Other anti-abortion advocates favor a more incremental approach. This faction wants to chip away at access with HB 2-like restrictions until the makeup of the Supreme Court changes in their favor.
“It’s very clear now that [Justice Kennedy] will not uphold any state or federal provision that makes abortion less accessible, that’s the unfortunate reality,” said Joe Pojman, executive director of Texas Alliance for Life, an anti-abortion group aligned with House leadership. His group lobbied the Texas Legislature against the D&E ban, saying it would be struck down and the state would again face hefty legal fees.

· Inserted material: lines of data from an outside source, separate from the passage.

(** * libfreenect C++ wrapper ([include/libfreenect.hpp])

    A shallow embedding of the two classes of the header,
    [Freenect::FreenectDevice] (the Device Handle) and
    [Freenect::Freenect<T>] (the Context Manager), over an explicit model of
    the world they act on: the native driver, the heap of Device Handle
    objects, the Context Manager object and the trace of external calls.

    Every member function is a computation in a state-and-exception monad
    [M]: a C++ [throw] is the outcome [Throw], and the effects performed
    before the throw stay in the world. *)

From Stdlib Require Import ZArith PrimFloat.
From stdpp Require Import base option list sorting gmap sets strings.

Open Scope Z_scope.

(** ** Values of the C interface *)

(** [freenect_device*]: the driver's opaque per-device handle. *)
Definition freenect_device := nat.
(** [freenect_context*]. *)
Definition freenect_context := nat.
(** Address of a heap-allocated [FreenectDevice] ([T*], and the [void*]
    user pointer that holds one). *)
Definition ptr := nat.
(** [pthread_t]. *)
Definition pthread_t := nat.
(** [freenect_pixel*] / [freenect_depth*]: address of a frame buffer. *)
Definition buffer := Z.
(** [uint32_t]. *)
Definition uint32_t := Z.
(** [int16_t]. *)
Definition int16_t := Z.
(** [double]. *)
Definition double := float.

Inductive freenect_led_options :=
| LED_OFF | LED_GREEN | LED_RED | LED_YELLOW
| LED_BLINK_YELLOW | LED_BLINK_GREEN | LED_BLINK_RED_YELLOW.

Inductive freenect_rgb_format := FREENECT_FORMAT_RGB | FREENECT_FORMAT_BAYER.
Inductive freenect_depth_format :=
| FREENECT_FORMAT_11_BIT | FREENECT_FORMAT_10_BIT
| FREENECT_FORMAT_PACKED_11_BIT | FREENECT_FORMAT_PACKED_10_BIT.

(** The two function pointers the header ever registers with the driver:
    the addresses of its static trampolines. *)
Inductive depth_cb_ptr := addr_freenect_depth_callback.
Inductive rgb_cb_ptr := addr_freenect_rgb_callback.

(** ** Exceptions

    Every [throw] of the header is a [std::runtime_error] carrying a fixed
    message; [std::map::at] may throw [std::out_of_range].  Using a pointer
    to a destroyed object has no defined behaviour; the model stops the
    computation there with [undefined_behaviour]. *)
Inductive exn :=
| runtime_error (what : string)
| out_of_range
| undefined_behaviour.

#[global] Instance exn_eq_dec : EqDecision exn.
Proof. solve_decision. Defined.

Definition InitError := runtime_error "Cannot initialize freenect library".
Definition ThreadStartError := runtime_error "Cannot initialize freenect thread".
Definition ShutdownError := runtime_error "Cannot cleanup freenect library".
Definition EventProcessingError := runtime_error "Cannot process freenect events".
Definition DeviceOpenError := runtime_error "Cannot open Kinect".
Definition DeviceCloseError := runtime_error "Cannot shutdown Kinect".
Definition StartRGBError := runtime_error "Cannot start RGB callback".
Definition StopRGBError := runtime_error "Cannot stop RGB callback".
Definition StartDepthError := runtime_error "Cannot start depth callback".
Definition StopDepthError := runtime_error "Cannot stop depth callback".
Definition TiltError := runtime_error "Cannot set angle in degrees".
Definition LedError := runtime_error "Cannot set led".
Definition AccelMksError := runtime_error "Cannot get mks accemerometers".
Definition AccelRawError := runtime_error "Cannot get raw accemerometers".


(** ** The world the wrapper acts on *)

(** Driver-side state of one open device. *)
Record device_state := Build_device_state {
  dev_index : Z;
  dev_user : option ptr;
  dev_rgb_format : option freenect_rgb_format;
  dev_depth_format : option freenect_depth_format;
  dev_depth_cb : option depth_cb_ptr;
  dev_rgb_cb : option rgb_cb_ptr;
  dev_rgb_on : bool;
  dev_depth_on : bool;
  dev_tilt : double;
  dev_led : freenect_led_options;
  dev_accel_mks : double * double * double;
  dev_accel_raw : int16_t * int16_t * int16_t
}.

(** A frame the hardware has produced and the driver has not yet handed to
    a callback. *)
Inductive frame :=
| DepthFrame (dev : freenect_device) (depth : buffer) (timestamp : uint32_t)
| RGBFrame (dev : freenect_device) (rgb : buffer) (timestamp : uint32_t).

Record driver := Build_driver {
  contexts : gset freenect_context;
  next_context : freenect_context;
  devices : gmap freenect_device device_state;
  next_device : freenect_device;
  attached : Z;
  pending : list frame
}.

(** Fields of [Freenect::FreenectDevice]. *)
Record FreenectDevice := Build_FreenectDevice {
  m_dev : freenect_device
}.

(** Fields of [Freenect::Freenect<T>]; [std::map<int, T*>] is a finite map
    from index to the address of the handle. *)
Record Freenect := Build_Freenect {
  m_ctx : freenect_context;
  m_stop : bool;
  m_thread : pthread_t;
  m_devices : gmap Z ptr
}.

(** What the outside can see of a run, in the order it happens: the calls
    into the driver and into pthreads, the store to the stop flag in the
    destructor, and the runs of the application's frame handlers. *)
Inductive event :=
| Call_init
| Call_shutdown (c : freenect_context)
| Call_num_devices (c : freenect_context)
| Call_open_device (c : freenect_context) (index : Z)
| Call_close_device (d : freenect_device)
| Call_start_rgb (d : freenect_device)
| Call_stop_rgb (d : freenect_device)
| Call_start_depth (d : freenect_device)
| Call_stop_depth (d : freenect_device)
| Call_set_tilt_degs (d : freenect_device)
| Call_set_led (d : freenect_device) (o : freenect_led_options)
| Call_get_mks_accel (d : freenect_device)
| Call_get_raw_accel (d : freenect_device)
| Call_process_events (c : freenect_context)
| Call_pthread_create
| Call_pthread_join (t : pthread_t)
| Store_stop
| Run_DepthCallback (this : ptr) (depth : buffer) (timestamp : uint32_t)
| Run_RGBCallback (this : ptr) (rgb : buffer) (timestamp : uint32_t).

Record world := Build_world {
  drv : driver;
  heap : gmap ptr FreenectDevice;
  next_ptr : ptr;
  next_thread : pthread_t;
  self : Freenect;
  oracle : list Z;
  trace : list event
}.

(** Field updates. *)
Definition with_drv (f : driver → driver) (w : world) : world :=
  Build_world (f (drv w)) (heap w) (next_ptr w) (next_thread w) (self w)
    (oracle w) (trace w).
Definition with_heap (f : gmap ptr FreenectDevice → gmap ptr FreenectDevice)
    (w : world) : world :=
  Build_world (drv w) (f (heap w)) (next_ptr w) (next_thread w) (self w)
    (oracle w) (trace w).
Definition with_self (f : Freenect → Freenect) (w : world) : world :=
  Build_world (drv w) (heap w) (next_ptr w) (next_thread w) (f (self w))
    (oracle w) (trace w).
Definition with_trace (f : list event → list event) (w : world) : world :=
  Build_world (drv w) (heap w) (next_ptr w) (next_thread w) (self w)
    (oracle w) (f (trace w)).

Definition with_devices
    (f : gmap freenect_device device_state → gmap freenect_device device_state)
    (d : driver) : driver :=
  Build_driver (contexts d) (next_context d) (f (devices d)) (next_device d)
    (attached d) (pending d).
Definition with_contexts (f : gset freenect_context → gset freenect_context)
    (d : driver) : driver :=
  Build_driver (f (contexts d)) (next_context d) (devices d) (next_device d)
    (attached d) (pending d).
Definition with_pending (f : list frame → list frame) (d : driver) : driver :=
  Build_driver (contexts d) (next_context d) (devices d) (next_device d)
    (attached d) (f (pending d)).

Definition set_user (p : option ptr) (s : device_state) : device_state :=
  Build_device_state (dev_index s) p (dev_rgb_format s) (dev_depth_format s)
    (dev_depth_cb s) (dev_rgb_cb s) (dev_rgb_on s) (dev_depth_on s)
    (dev_tilt s) (dev_led s) (dev_accel_mks s) (dev_accel_raw s).
Definition set_rgb_format (f : freenect_rgb_format) (s : device_state) :=
  Build_device_state (dev_index s) (dev_user s) (Some f) (dev_depth_format s)
    (dev_depth_cb s) (dev_rgb_cb s) (dev_rgb_on s) (dev_depth_on s)
    (dev_tilt s) (dev_led s) (dev_accel_mks s) (dev_accel_raw s).
Definition set_depth_format (f : freenect_depth_format) (s : device_state) :=
  Build_device_state (dev_index s) (dev_user s) (dev_rgb_format s) (Some f)
    (dev_depth_cb s) (dev_rgb_cb s) (dev_rgb_on s) (dev_depth_on s)
    (dev_tilt s) (dev_led s) (dev_accel_mks s) (dev_accel_raw s).
Definition set_depth_cb (c : depth_cb_ptr) (s : device_state) :=
  Build_device_state (dev_index s) (dev_user s) (dev_rgb_format s)
    (dev_depth_format s) (Some c) (dev_rgb_cb s) (dev_rgb_on s)
    (dev_depth_on s) (dev_tilt s) (dev_led s) (dev_accel_mks s)
    (dev_accel_raw s).
Definition set_rgb_cb (c : rgb_cb_ptr) (s : device_state) :=
  Build_device_state (dev_index s) (dev_user s) (dev_rgb_format s)
    (dev_depth_format s) (dev_depth_cb s) (Some c) (dev_rgb_on s)
    (dev_depth_on s) (dev_tilt s) (dev_led s) (dev_accel_mks s)
    (dev_accel_raw s).
Definition set_rgb_on (b : bool) (s : device_state) :=
  Build_device_state (dev_index s) (dev_user s) (dev_rgb_format s)
    (dev_depth_format s) (dev_depth_cb s) (dev_rgb_cb s) b (dev_depth_on s)
    (dev_tilt s) (dev_led s) (dev_accel_mks s) (dev_accel_raw s).
Definition set_depth_on (b : bool) (s : device_state) :=
  Build_device_state (dev_index s) (dev_user s) (dev_rgb_format s)
    (dev_depth_format s) (dev_depth_cb s) (dev_rgb_cb s) (dev_rgb_on s) b
    (dev_tilt s) (dev_led s) (dev_accel_mks s) (dev_accel_raw s).
Definition set_tilt (a : double) (s : device_state) :=
  Build_device_state (dev_index s) (dev_user s) (dev_rgb_format s)
    (dev_depth_format s) (dev_depth_cb s) (dev_rgb_cb s) (dev_rgb_on s)
    (dev_depth_on s) a (dev_led s) (dev_accel_mks s) (dev_accel_raw s).
Definition set_led (o : freenect_led_options) (s : device_state) :=
  Build_device_state (dev_index s) (dev_user s) (dev_rgb_format s)
    (dev_depth_format s) (dev_depth_cb s) (dev_rgb_cb s) (dev_rgb_on s)
    (dev_depth_on s) (dev_tilt s) o (dev_accel_mks s) (dev_accel_raw s).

“Let’s not pass it at this time, but wait until we have more votes on the Supreme Court that understand the U.S. Constitution allows states to regulate abortion,” Pojman told the Observer. “We’re not at that point now.”
The fetal remains requirement was Pojman’s top priority this session. He says it will ultimately withstand a court challenge, even though a federal judge in Austin has ruled otherwise. The U.S. Fifth Circuit Court of Appeals is likely to be more sympathetic than the Austin district court, Pojman said.
“It’s typical modus operandi [for judges in the Western District of Texas] to strike down these laws,” he said. “But the 5th Circuit has done a very good job of overruling them, realizing the state has every basis for passing a law like this.”
“We need to push the case higher,” Seago agreed, his sights set on the Supreme Court.